In [1]:
sc.uiWebUrl

'http://192.168.1.2:4040'

In [2]:
spark

In [7]:
flightData2015 = spark\
  .read\
  .option("inferSchema", "true")\
  .option("header", "true")\
  .csv("../bookrepo/Spark-The-Definitive-Guide/data/flight-data/csv/2015-summary.csv")

In [8]:
flightData2015.show()

+--------------------+-------------------+-----+
|   DEST_COUNTRY_NAME|ORIGIN_COUNTRY_NAME|count|
+--------------------+-------------------+-----+
|       United States|            Romania|   15|
|       United States|            Croatia|    1|
|       United States|            Ireland|  344|
|               Egypt|      United States|   15|
|       United States|              India|   62|
|       United States|          Singapore|    1|
|       United States|            Grenada|   62|
|          Costa Rica|      United States|  588|
|             Senegal|      United States|   40|
|             Moldova|      United States|    1|
|       United States|       Sint Maarten|  325|
|       United States|   Marshall Islands|   39|
|              Guyana|      United States|   64|
|               Malta|      United States|    1|
|            Anguilla|      United States|   41|
|             Bolivia|      United States|   30|
|       United States|           Paraguay|    6|
|             Algeri

In [9]:
flightData2015.take(3)

[Row(DEST_COUNTRY_NAME='United States', ORIGIN_COUNTRY_NAME='Romania', count=15),
 Row(DEST_COUNTRY_NAME='United States', ORIGIN_COUNTRY_NAME='Croatia', count=1),
 Row(DEST_COUNTRY_NAME='United States', ORIGIN_COUNTRY_NAME='Ireland', count=344)]

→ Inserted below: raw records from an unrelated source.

(* ===== verification/Filesystem.v ===== *)
(** * The filesystem backend ([src/src/filesystem/mod.rs], [src/src/format.rs])

    What both platforms share (opening a store, loading, streaming a load,
    inspecting, random identifiers) and the Unix backend (save, streaming save,
    clear, quarantine, cleanup).  [path] is always the canonical path of a key. *)
From S2P Require Export World Format.

Local Open Scope N_scope.
Local Open Scope blob_scope.

(** ** The [atomic-write-file] and [rustix] crates *)

Record OpenOptions := {
  mode : N;
  preserve_mode : bool;
  preserve_owner : bool;
}.

(** [OpenOptions::open], [AtomicWriteFile::commit], and dropping a file that
    was not committed. *)
Class AtomicWriteFile := {
  awf_open : OpenOptions -> Path -> eff World io_error writer;
  awf_commit : Path -> writer -> eff World io_error unit;
  awf_drop : Path -> writer -> World -> World;
}.

(** [renameat_with] between two paths with [RenameFlags::NOREPLACE]; the error
    is an [Errno]. *)
Class Rustix := {
  rename_noreplace : Path -> Path -> eff World Z unit;
}.

Definition Errno_NOENT : Z := 2.
Definition Errno_EXIST : Z := 17.

(** The names [atomic-write-file] keeps to itself while it writes [path]:
    dot-files of the same directory. *)
Definition awf_temporary (path p : Path) : Prop :=
  exists name, components p = removelast (components path) ++ [Normal (DOT :: name)].

(** [p] has its old node or the complete new content. *)
Definition old_or_new (fs : FsMap) (path : Path) (content : bytes) (fs' : FsMap) : Prop :=
  fs' !! path = fs !! path \/ exists t, fs' !! path = Some (Regular content t).

(** The documentation of [atomic-write-file]: before the commit the file at the
    path is untouched; the commit replaces it atomically, so that at any point
    the path has its old or its complete new content; after a successful commit
    it has the new one. *)
Class AtomicWriteFileLaws {A : AtomicWriteFile} : Prop := {
  awf_open_passes o path w :
    passes (agree_off (awf_temporary path) (w_fs w)) w (snd (awf_open o path w));
  awf_open_empty o path w f w' : awf_open o path w = (Ok f, w') -> wr_data f = [];
  awf_drop_passes path f w :
    passes (agree_off (awf_temporary path) (w_fs w)) w (awf_drop path f w);
  awf_commit_passes path f w :
    passes (fun fs => agree_off (fun p => p = path \/ awf_temporary path p) (w_fs w) fs /\
              old_or_new (w_fs w) path (wr_data f) fs) w (snd (awf_commit path f w));
  awf_commit_ok path f w w' :
    awf_commit path f w = (Ok tt, w') -> exists t, w_fs w' !! path = Some (Regular (wr_data f) t);
}.

(** [renameat2] with [RENAME_NOREPLACE]: one step that moves an entry to a name
    that was free, or an error that changes nothing. *)
Class RustixLaws {R : Rustix} : Prop := {
  rename_noreplace_spec src dst w :
    match rename_noreplace src dst w with
    | (Ok _, w') =>
        exists n, w_fs w !! src = Some n /\ w_fs w !! dst = None /\
          w_fs w' = <[dst := n]> (delete src (w_fs w)) /\
          passes (fun fs => fs = w_fs w \/ fs = <[dst := n]> (delete src (w_fs w))) w w'
    | (Err code, w') =>
        passes (fun fs => fs = w_fs w) w w' /\
        (code = Errno_EXIST -> w_fs w !! dst <> None)
    end;
  rename_noreplace_entropy src dst w :
    w_entropy_used (snd (rename_noreplace src dst w)) = w_entropy_used w;
}.

Section Backend.
Context {Crc : Crc32c} {Tgt : Target} {Awf : AtomicWriteFile} {Rx : Rustix}.

Definition io_op {A} (operation : StoreOperation) (c : eff World io_error A)
    : eff World AtomicBlobStoreError A :=
  eff_map_err (Io operation) c.

Definition is_dir (n : Node) : bool := match n with Directory => true | _ => false end.

(** ** Opening *)

Definition sync_directory (path : Path) (open_operation sync_operation : StoreOperation)
    : eff World AtomicBlobStoreError unit :=
  do? _ <- io_op open_operation (fs_open path);
  io_op sync_operation (fs_sync_all path).

Definition initialize_platform (root namespace_component : Path) (f : BlobFormatIdentity)
    (max max_concurrent : N) : eff World AtomicBlobStoreError StoreConfig :=
  do? root <-
    (if is_relative root then
       do? current_directory <- io_op ResolveCurrentDirectory current_dir;
       ret (path_join current_directory root)
     else ret root);
  do! metadata <- fs_metadata root;
  match metadata with
  | Err error =>
      if decide (kind error = NotFound) then throw RootDoesNotExist
      else throw (Io InspectRoot error)
  | Ok metadata =>
      if negb (is_dir metadata) then throw RootIsNotDirectory else
      let ns := path_join root namespace_component in
      do! created <- fs_create_dir ns;
      do? _ <-
        match created with
        | Ok _ => sync_directory root OpenRootDirectory SyncRootDirectory
        | Err error =>
            if decide (kind error = AlreadyExists) then
              do? metadata <- io_op InspectNamespace (fs_metadata ns);
              if negb (is_dir metadata) then throw NamespacePathIsNotDirectory else ret tt
            else throw (Io CreateNamespace error)
        end;
      ret {| namespace := ns; format := f; maximum := max;
             config_max_concurrent_operations := max_concurrent |}
  end.

Definition ensure_namespace_available (config : StoreConfig) : eff World AtomicBlobStoreError unit :=
  do! metadata <- fs_metadata (namespace config);
  match metadata with
  | Ok n => if is_dir n then ret tt else throw NamespacePathIsNotDirectory
  | Err source => throw (Io InspectNamespace source)
  end.

(** ** Loading ([src/src/format.rs]) *)

Definition load_blob (config : StoreConfig) (path : Path)
    : eff World AtomicBlobStoreError (option bytes) :=
  do! opened <- fs_open path;
  match opened with
  | Ok file =>
      lift (map_ok Some (fst (decode_reader (format config) (maximum config) (f_reader file))))
  | Err error =>
      if decide (kind error = NotFound) then
        do? _ <- ensure_namespace_available config;
        ret None
      else throw (Io OpenBlob error)
  end.

(** The receiving end of a streaming load: which of the next chunks it still
    takes (all, past the end of the list), and whether it acknowledges. *)
Record chunk_sink := {
  accepts : list bool;
  acknowledges : bool;
}.

(** One turn of the delivery loop: remaining bytes, reader, the answers of the
    next sends, the chunks sent. *)
Definition deliver_step (s : N * reader * list bool * list bytes)
    : (N * reader * list bool * list bytes) + (result unit AtomicBlobStoreError * list bytes) :=
  let '(remaining, r, acc, sent) := s in
  if (remaining =? 0) then inr (Ok tt, sent)
  else
    let requested := chunk_request remaining in
    match read_section requested Payload r with
    | (Err e, _) => inr (Err e, sent)
    | (Ok chunk, r') =>
        if default true (head acc)
        then inl (remaining - requested, r', tail acc, sent ++ [chunk])
        else inr (Err StreamCancelled, sent)
    end.

Definition deliver_payload (remaining : N) (r : reader) (acc : list bool)
    : result unit AtomicBlobStoreError * list bytes :=
  run_loop (chunk_fuel remaining) deliver_step (fun '(_, _, _, sent) => (Ok tt, sent))
    (remaining, r, acc, []).

(** The result, the chunks handed to the channel, and the world. *)
Definition load_blob_into_sender (config : StoreConfig) (path : Path) (sink : chunk_sink) (w : World)
    : (result (option BlobMetadata) AtomicBlobStoreError * list bytes) * World :=
  let (opened, w1) := fs_open path w in
  match opened with
  | Err error =>
      if decide (kind error = NotFound) then
        let (available, w2) := ensure_namespace_available config w1 in
        ((map_ok (fun _ => None) available, []), w2)
      else ((Err (Io OpenBlob error), []), w1)
  | Ok file =>
      match fst (validate_envelope_reader (format config) (maximum config) (f_reader file)) with
      | Err e => ((Err e, []), w1)
      | Ok metadata =>
          match fs_seek HEADER_LEN file w1 with
          | (Err source, w2) => ((Err (Io ReadEnvelope source), []), w2)
          | (Ok file, w2) =>
              let (delivered, sent) :=
                deliver_payload (payload_len metadata) (f_reader file) (accepts sink) in
              match delivered with
              | Err e => ((Err e, sent), w2)
              | Ok _ =>
                  ((if acknowledges sink then Ok (Some metadata) else Err StreamCancelled, sent), w2)
              end
          end
      end
  end.

(** ** Saving *)

Fixpoint write_sections (sections : list bytes) : eff writer AtomicBlobStoreError unit :=
  match sections with
  | [] => ret tt
  | s :: sections' => do? _ <- write_section s; write_sections sections'
  end.

Definition atomic_options : OpenOptions :=
  {| mode := 384 (* 0o600 *); preserve_mode := false; preserve_owner := false |}.

Definition save_blob (config : StoreConfig) (path : Path) (payload : bytes)
    : eff World AtomicBlobStoreError unit :=
  do? (header, checksum) <- lift (envelope_parts (format config) payload (maximum config));
  do? file <- io_op OpenAtomicWriter (awf_open atomic_options path);
  fun w =>
    match write_sections [header; payload; checksum] file with
    | (Err e, file') => (Err e, awf_drop path file' w)
    | (Ok _, file') => eff_map_err AtomicCommit (awf_commit path file') w
    end.

(** The messages left in the channel are returned with the result. *)
Definition save_blob_from_receiver (config : StoreConfig) (path : Path) (declared_len : N)
    (chunks : list SaveStreamMessage) (w : World)
    : (result unit AtomicBlobStoreError * list SaveStreamMessage) * World :=
  match envelope_header (format config) declared_len (maximum config) with
  | Err e => ((Err e, chunks), w)
  | Ok _ =>
      match io_op OpenAtomicWriter (awf_open atomic_options path) w with
      | (Err e, w1) => ((Err e, chunks), w1)
      | (Ok file, w1) =>
          match write_stream_envelope config declared_len (file, chunks) with
          | (Err e, (file', chunks')) => ((Err e, chunks'), awf_drop path file' w1)
          | (Ok _, (file', chunks')) =>
              let (r, w2) := eff_map_err AtomicCommit (awf_commit path file') w1 in
              ((r, chunks'), w2)
          end
      end
  end.

(** ** Clearing, inspecting, quarantining *)

Definition clear_blob (config : StoreConfig) (path : Path) : eff World AtomicBlobStoreError unit :=
  do! removed <- fs_remove_file path;
  match removed with
  | Ok _ => sync_directory (namespace config) OpenNamespaceDirectory SyncNamespaceDirectory
  | Err error =>
      if decide (kind error = NotFound) then ensure_namespace_available config
      else throw (Io RemoveBlob error)
  end.

Definition inspect_blob (config : StoreConfig) (path : Path)
    : eff World AtomicBlobStoreError BlobInspection :=
  do! metadata <- fs_symlink_metadata path;
  match metadata with
  | Ok (Regular content mtime) =>
      ret {| inspection_state := Present; inspection_size := Some (blen content);
             inspection_modified := mtime |}
  | Ok _ => throw UnexpectedFileType
  | Err error =>
      if decide (kind error = NotFound) then
        do? _ <- ensure_namespace_available config;
        ret {| inspection_state := Absent; inspection_size := None; inspection_modified := None |}
      else throw (Io InspectBlob error)
  end.

Definition random_identifier : eff World AtomicBlobStoreError bytes :=
  do? bytes <- eff_map_err IdentifierGeneration getrandom_fill;
  ret (hex_encode bytes).

Definition sync_quarantine_namespace (config : StoreConfig) (quarantine : QuarantineInfo)
    : eff World AtomicBlobStoreError unit :=
  do? _ <- eff_map_err (QuarantineNamespaceSync quarantine) (fs_open (namespace config));
  eff_map_err (QuarantineNamespaceSync quarantine) (fs_sync_all (namespace config)).

Definition quarantine_name (hash suffix identifier : bytes) : bytes :=
  hash ++ suffix ++ bstr ".quarantine-v1." ++ identifier.

(** One turn of the [loop]: continues when the random name was taken. *)
Definition quarantine_step (config : StoreConfig) (path : Path) (hash : bytes) (w : World)
    : World + (result QuarantineInfo AtomicBlobStoreError * World) :=
  match random_identifier w with
  | (Err e, w1) => inr (Err e, w1)
  | (Ok identifier, w1) =>
      let destination := path_join (namespace config)
        (quarantine_name hash (filename_suffix (format config)) identifier) in
      match rename_noreplace path destination w1 with
      | (Ok _, w2) =>
          let quarantine := {| identifier := identifier; diagnostic_path := destination |} in
          inr ((do? _ <- sync_quarantine_namespace config quarantine; ret quarantine) w2)
      | (Err code, w2) =>
          if decide (code = Errno_NOENT) then
            inr ((do? _ <- ensure_namespace_available config; throw QuarantineSourceMissing) w2)
          else if decide (code = Errno_EXIST) then inl w2
          else inr (Err (QuarantineCommit (from_raw_os_error code)), w2)
      end
  end.

(** The [loop] has no bound in the source: [inl] is a run that is still trying
    names after [fuel] turns. *)
Definition quarantine_blob (fuel : nat) (config : StoreConfig) (path : Path) (w : World)
    : World + (result QuarantineInfo AtomicBlobStoreError * World) :=
  match file_stem path ≫= to_str with
  | None => inr (Err UnexpectedFileType, w)
  | Some hash => loop fuel (quarantine_step config path hash) w
  end.

Definition cleanup_stale_files (config : StoreConfig) (minimum_age : Duration)
    : eff World AtomicBlobStoreError CleanupReport :=
  throw (CleanupUnsupported target_os).

End Backend.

we can see that Spark is building up a plan for how it will execute this across the cluster by looking at the explain plan

In [10]:
flightData2015.sort("count").explain()

== Physical Plan ==
AdaptiveSparkPlan isFinalPlan=false
+- Sort [count#62 ASC NULLS FIRST], true, 0
   +- Exchange rangepartitioning(count#62 ASC NULLS FIRST, 200), ENSURE_REQUIREMENTS, [id=#83]
      +- FileScan csv [DEST_COUNTRY_NAME#60,ORIGIN_COUNTRY_NAME#61,count#62] Batched: false, DataFilters: [], Format: CSV, Location: InMemoryFileIndex(1 paths)[file:/Users/sumitagrawal/Learning/Spark-The-Definative-Guide/bookrepo/..., PartitionFilters: [], PushedFilters: [], ReadSchema: struct<DEST_COUNTRY_NAME:string,ORIGIN_COUNTRY_NAME:string,count:int>




* You can read explain plans from top to bottom, the top being the end result, and the bottom being the source(s) of data.


In [23]:
spark.conf.set("spark.sql.shuffle.partitions", "5")

In [24]:
flightData2015.sort("count").take(2)

[Row(DEST_COUNTRY_NAME='United States', ORIGIN_COUNTRY_NAME='Singapore', count=1),
 Row(DEST_COUNTRY_NAME='Moldova', ORIGIN_COUNTRY_NAME='United States', count=1)]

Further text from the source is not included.